**Data for this task:**
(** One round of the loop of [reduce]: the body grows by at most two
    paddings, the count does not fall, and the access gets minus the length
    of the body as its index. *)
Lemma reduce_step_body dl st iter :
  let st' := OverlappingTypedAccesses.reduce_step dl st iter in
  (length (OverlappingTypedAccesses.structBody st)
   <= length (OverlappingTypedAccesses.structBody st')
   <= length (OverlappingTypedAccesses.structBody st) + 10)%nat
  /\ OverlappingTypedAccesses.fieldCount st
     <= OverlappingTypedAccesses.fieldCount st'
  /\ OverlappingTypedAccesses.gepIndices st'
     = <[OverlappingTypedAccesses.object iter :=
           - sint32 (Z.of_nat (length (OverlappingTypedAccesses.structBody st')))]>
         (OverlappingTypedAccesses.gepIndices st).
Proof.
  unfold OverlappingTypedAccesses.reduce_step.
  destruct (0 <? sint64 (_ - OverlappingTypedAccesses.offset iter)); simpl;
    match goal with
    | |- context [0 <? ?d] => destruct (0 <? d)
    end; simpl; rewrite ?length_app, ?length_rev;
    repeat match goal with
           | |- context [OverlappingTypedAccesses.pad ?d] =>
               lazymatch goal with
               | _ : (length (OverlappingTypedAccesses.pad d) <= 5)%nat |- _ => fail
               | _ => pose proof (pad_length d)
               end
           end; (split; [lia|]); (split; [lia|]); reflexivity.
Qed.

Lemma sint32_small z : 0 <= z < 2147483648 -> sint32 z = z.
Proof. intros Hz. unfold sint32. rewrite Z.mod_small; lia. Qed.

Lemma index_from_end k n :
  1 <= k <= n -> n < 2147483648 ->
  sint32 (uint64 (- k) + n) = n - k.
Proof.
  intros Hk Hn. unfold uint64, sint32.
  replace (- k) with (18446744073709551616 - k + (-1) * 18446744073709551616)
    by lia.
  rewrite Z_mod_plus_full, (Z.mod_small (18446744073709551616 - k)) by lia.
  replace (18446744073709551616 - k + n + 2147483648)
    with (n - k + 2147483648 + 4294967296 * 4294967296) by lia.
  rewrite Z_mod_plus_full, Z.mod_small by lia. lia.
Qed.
* * *
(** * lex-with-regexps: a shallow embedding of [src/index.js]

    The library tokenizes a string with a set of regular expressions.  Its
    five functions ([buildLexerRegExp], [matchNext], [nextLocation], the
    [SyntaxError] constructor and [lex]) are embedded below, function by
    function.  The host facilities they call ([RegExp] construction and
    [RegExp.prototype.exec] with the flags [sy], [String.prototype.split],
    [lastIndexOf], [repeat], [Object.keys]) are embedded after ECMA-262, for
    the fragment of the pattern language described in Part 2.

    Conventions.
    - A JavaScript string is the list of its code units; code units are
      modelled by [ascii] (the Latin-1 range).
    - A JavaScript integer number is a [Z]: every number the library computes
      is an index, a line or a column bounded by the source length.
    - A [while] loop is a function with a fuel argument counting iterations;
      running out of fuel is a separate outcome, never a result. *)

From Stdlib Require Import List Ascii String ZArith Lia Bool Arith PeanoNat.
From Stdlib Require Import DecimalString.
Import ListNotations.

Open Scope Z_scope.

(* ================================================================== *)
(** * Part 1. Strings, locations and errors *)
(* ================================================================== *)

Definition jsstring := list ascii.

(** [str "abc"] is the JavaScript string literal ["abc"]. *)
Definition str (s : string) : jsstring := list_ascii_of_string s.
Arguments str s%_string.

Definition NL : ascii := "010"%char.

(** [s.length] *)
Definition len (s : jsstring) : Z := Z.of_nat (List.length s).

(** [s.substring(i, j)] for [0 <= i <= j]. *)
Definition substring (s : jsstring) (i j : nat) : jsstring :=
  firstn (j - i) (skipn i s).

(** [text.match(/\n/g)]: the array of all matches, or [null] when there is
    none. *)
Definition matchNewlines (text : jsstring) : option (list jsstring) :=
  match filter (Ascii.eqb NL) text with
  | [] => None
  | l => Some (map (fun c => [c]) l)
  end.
* * *
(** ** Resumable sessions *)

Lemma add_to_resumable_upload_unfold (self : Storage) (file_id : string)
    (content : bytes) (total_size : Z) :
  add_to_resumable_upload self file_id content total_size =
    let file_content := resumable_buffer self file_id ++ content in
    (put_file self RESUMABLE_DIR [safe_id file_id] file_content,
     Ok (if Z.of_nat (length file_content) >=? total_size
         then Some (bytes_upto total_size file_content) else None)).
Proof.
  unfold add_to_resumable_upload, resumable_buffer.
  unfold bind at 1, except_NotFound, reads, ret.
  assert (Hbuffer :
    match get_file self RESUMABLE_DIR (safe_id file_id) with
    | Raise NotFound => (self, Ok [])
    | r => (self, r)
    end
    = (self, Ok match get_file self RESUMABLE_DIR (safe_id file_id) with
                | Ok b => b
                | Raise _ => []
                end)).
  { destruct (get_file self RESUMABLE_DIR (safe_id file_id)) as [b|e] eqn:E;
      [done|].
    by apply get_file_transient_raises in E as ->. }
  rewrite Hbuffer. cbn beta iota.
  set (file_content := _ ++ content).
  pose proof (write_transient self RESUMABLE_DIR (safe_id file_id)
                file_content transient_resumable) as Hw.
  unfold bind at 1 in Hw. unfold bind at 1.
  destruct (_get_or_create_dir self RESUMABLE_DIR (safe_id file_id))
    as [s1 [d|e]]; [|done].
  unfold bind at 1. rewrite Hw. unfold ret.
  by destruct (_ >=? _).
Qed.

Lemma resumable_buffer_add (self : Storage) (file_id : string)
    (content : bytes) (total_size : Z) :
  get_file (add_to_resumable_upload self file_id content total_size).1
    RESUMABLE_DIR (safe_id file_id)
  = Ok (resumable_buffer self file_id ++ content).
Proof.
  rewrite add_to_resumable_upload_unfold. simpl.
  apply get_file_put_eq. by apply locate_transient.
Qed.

**Your goal:**
Please output the lines of the listing above that fall in the stretch from the one with "- A JavaScript integer" through the one with "- A [while]", exactly and only those.

**Exercise answer:**
    - A JavaScript integer number is a [Z]: every number the library computes
      is an index, a line or a column bounded by the source length.
    - A [while] loop is a function with a fuel argument counting iterations;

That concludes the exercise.